=== WHAT YOU SHOULD DO ===
Only one span of the listing below is wanted: the lines from the one with "Playwright, the file" through the one with "[try]/[catch] is [try_catch]. *)", reproduced exactly, both ends kept.

=== RECORDS ===
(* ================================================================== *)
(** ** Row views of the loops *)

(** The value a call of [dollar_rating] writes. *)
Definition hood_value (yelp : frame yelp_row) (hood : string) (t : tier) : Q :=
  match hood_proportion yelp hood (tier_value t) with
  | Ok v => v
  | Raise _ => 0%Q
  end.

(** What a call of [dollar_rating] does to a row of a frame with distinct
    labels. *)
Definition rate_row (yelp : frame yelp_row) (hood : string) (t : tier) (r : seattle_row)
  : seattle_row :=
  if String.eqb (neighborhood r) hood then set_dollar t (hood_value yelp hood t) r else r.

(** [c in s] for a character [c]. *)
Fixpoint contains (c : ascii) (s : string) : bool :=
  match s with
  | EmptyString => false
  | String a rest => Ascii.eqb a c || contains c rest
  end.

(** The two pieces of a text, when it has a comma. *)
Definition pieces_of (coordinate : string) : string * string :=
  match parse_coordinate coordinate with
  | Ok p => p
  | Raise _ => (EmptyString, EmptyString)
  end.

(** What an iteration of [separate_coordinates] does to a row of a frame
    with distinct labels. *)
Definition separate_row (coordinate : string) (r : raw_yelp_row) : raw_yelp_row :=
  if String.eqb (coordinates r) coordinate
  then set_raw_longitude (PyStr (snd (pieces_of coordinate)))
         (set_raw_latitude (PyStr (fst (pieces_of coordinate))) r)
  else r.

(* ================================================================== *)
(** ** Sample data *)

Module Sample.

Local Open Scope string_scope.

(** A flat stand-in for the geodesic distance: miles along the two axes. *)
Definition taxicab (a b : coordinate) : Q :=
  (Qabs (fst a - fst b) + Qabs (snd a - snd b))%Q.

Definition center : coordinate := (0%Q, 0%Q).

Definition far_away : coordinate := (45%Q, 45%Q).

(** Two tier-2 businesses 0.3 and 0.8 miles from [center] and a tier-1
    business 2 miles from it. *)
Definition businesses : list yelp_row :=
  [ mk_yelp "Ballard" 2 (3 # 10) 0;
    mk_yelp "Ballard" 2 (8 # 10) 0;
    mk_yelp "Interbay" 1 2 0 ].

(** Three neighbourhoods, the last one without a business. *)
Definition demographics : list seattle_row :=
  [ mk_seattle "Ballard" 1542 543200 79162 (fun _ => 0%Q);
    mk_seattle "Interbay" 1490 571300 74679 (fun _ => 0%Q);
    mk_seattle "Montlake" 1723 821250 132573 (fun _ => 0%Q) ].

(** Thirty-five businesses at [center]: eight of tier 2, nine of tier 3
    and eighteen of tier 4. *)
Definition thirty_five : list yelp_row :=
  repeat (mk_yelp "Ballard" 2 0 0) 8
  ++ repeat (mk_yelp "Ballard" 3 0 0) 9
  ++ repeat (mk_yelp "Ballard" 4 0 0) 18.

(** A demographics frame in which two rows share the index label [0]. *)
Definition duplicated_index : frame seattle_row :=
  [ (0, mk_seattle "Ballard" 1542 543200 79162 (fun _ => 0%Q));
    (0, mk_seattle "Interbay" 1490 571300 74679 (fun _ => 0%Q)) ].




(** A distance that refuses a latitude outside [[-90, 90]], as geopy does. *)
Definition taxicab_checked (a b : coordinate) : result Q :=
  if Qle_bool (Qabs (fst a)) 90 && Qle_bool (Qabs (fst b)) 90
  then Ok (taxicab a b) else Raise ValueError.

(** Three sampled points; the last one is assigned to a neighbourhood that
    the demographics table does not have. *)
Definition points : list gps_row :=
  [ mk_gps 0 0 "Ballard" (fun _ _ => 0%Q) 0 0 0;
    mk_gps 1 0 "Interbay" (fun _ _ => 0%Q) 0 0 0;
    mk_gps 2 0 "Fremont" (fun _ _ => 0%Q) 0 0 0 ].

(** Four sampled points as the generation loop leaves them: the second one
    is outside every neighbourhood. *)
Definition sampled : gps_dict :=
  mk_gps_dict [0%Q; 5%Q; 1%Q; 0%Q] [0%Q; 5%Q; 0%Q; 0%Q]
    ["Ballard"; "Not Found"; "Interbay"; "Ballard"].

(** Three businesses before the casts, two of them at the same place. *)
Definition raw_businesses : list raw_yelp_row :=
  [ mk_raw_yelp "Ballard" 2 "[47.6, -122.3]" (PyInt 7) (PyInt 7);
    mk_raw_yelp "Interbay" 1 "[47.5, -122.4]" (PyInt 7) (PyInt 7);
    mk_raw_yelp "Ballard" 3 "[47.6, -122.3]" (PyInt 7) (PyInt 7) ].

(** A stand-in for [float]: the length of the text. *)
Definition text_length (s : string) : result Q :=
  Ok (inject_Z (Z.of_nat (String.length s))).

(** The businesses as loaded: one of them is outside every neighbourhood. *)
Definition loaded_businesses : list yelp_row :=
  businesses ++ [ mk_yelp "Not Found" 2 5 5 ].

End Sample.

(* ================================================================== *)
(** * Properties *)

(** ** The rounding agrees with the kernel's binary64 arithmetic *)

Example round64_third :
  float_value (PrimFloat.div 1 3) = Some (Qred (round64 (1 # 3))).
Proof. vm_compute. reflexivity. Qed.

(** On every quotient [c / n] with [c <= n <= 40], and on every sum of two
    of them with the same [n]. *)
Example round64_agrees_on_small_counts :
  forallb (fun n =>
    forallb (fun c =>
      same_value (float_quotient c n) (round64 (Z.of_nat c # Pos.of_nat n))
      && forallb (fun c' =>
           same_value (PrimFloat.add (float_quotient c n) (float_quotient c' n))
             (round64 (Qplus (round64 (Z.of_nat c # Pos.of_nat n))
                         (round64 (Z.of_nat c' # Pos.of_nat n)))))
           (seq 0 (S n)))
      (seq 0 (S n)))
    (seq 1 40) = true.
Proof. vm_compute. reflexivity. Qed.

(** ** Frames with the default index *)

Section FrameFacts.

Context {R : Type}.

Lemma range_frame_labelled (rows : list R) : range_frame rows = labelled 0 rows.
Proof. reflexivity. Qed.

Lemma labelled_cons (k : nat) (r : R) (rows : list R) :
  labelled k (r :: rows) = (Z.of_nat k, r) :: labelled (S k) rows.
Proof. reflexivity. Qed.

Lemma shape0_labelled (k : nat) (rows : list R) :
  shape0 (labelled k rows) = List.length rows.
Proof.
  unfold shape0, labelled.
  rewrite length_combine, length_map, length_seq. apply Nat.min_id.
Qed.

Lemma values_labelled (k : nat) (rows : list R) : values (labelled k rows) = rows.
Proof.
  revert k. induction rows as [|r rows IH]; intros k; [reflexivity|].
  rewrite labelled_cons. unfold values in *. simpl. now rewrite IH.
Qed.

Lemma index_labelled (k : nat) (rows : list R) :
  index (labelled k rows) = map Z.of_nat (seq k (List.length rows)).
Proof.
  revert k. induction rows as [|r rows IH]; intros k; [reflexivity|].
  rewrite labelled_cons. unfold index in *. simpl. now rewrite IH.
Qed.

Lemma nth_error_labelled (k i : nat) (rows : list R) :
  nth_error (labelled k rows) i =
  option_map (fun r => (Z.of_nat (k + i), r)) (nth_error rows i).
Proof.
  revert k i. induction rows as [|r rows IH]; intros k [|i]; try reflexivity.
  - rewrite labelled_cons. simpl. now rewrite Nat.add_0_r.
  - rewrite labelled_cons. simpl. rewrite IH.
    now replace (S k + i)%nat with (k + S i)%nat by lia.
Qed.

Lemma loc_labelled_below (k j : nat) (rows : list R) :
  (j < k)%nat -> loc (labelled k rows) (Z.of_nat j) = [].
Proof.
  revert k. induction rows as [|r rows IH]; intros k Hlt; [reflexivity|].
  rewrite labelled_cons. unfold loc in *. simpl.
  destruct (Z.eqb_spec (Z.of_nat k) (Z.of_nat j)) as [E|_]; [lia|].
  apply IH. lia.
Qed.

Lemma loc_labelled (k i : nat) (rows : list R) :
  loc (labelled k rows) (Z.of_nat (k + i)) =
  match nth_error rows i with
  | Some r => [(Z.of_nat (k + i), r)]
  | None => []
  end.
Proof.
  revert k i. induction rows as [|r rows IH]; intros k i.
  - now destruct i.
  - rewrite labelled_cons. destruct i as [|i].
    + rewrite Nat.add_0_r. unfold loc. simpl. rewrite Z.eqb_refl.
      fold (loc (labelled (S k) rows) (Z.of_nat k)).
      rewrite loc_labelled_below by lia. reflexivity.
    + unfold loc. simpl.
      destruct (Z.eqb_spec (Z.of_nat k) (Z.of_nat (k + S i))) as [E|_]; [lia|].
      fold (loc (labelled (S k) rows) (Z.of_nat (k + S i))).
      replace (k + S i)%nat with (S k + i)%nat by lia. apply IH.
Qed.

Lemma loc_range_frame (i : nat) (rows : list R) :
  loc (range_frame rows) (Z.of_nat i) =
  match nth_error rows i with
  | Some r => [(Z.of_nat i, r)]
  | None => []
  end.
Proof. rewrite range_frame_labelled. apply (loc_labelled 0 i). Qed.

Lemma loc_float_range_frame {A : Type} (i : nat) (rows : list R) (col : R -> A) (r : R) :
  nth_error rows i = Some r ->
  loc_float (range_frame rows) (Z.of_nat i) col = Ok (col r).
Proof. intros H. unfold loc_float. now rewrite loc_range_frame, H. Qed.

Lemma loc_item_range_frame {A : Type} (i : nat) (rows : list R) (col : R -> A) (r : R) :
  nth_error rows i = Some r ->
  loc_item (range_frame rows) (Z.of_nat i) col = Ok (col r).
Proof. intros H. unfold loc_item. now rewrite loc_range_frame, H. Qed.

==

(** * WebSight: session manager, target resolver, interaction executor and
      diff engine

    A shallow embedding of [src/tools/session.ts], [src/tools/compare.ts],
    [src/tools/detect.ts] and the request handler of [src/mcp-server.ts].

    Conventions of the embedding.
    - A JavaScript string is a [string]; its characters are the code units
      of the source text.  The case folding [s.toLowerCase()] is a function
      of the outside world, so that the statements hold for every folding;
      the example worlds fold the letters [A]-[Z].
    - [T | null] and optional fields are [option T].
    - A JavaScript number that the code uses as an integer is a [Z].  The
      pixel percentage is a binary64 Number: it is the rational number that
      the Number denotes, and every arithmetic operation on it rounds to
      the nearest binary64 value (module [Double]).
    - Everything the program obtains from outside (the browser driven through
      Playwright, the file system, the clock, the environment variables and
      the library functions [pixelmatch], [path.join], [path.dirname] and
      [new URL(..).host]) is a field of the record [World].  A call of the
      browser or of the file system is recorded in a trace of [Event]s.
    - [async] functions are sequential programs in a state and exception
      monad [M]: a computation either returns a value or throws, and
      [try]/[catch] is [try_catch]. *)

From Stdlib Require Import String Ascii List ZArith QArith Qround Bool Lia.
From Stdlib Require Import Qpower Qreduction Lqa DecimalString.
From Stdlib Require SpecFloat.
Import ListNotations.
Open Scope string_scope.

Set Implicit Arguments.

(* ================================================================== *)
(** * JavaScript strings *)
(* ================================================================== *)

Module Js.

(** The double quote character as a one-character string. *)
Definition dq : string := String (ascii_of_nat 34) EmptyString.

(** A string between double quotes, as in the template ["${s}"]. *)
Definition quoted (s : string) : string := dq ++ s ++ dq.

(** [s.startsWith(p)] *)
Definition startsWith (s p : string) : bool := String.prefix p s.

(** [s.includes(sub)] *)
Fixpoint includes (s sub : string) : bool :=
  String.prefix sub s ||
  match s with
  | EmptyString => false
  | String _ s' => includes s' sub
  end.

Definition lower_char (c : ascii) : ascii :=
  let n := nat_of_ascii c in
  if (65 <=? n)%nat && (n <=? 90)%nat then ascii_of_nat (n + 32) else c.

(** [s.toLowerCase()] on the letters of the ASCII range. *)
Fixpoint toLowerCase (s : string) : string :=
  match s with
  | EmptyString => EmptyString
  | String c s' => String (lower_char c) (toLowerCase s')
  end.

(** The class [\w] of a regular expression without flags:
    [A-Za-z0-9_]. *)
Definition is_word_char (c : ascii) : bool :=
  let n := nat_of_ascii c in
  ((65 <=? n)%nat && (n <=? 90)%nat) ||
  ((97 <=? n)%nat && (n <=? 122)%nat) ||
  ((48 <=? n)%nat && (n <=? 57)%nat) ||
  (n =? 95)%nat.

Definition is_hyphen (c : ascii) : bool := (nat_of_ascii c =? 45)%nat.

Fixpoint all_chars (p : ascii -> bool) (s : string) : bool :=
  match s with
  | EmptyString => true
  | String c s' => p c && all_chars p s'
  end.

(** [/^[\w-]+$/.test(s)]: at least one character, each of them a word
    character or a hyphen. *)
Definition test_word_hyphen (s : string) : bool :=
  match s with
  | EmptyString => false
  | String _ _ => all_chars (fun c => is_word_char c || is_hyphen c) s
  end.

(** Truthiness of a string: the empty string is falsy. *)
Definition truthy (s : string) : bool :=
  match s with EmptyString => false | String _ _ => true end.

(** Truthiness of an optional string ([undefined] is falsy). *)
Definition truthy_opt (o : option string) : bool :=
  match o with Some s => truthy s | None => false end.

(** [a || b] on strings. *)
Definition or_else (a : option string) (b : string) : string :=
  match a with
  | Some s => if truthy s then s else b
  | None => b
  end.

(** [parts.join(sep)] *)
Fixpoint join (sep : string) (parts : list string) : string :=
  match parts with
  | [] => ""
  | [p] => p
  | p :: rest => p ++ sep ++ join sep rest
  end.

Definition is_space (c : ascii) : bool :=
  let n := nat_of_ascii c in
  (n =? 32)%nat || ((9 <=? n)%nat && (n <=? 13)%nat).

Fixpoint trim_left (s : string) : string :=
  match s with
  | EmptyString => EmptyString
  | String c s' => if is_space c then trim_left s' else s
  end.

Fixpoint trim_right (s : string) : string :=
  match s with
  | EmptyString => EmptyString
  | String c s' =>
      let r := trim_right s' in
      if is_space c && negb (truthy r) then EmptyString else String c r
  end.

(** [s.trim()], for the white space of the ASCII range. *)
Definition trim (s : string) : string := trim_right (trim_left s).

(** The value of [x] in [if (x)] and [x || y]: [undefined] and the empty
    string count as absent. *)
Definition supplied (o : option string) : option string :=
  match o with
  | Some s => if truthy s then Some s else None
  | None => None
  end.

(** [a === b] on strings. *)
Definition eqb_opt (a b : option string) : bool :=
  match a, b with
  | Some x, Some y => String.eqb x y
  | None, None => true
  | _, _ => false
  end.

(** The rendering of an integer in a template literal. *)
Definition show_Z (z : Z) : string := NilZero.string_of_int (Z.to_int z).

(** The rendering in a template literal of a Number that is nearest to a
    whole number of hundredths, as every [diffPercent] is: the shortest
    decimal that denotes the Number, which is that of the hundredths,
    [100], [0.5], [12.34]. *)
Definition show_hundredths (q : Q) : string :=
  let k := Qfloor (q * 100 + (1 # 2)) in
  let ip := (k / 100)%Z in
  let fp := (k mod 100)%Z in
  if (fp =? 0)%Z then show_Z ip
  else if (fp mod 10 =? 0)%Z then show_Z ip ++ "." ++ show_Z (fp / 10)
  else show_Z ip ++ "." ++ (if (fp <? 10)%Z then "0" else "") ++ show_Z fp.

=== TASK ANSWER ===
      Playwright, the file system, the clock, the environment variables and
      the library functions [pixelmatch], [path.join], [path.dirname] and
      [new URL(..).host]) is a field of the record [World].  A call of the
      browser or of the file system is recorded in a trace of [Event]s.
    - [async] functions are sequential programs in a state and exception
      monad [M]: a computation either returns a value or throws, and
      [try]/[catch] is [try_catch]. *)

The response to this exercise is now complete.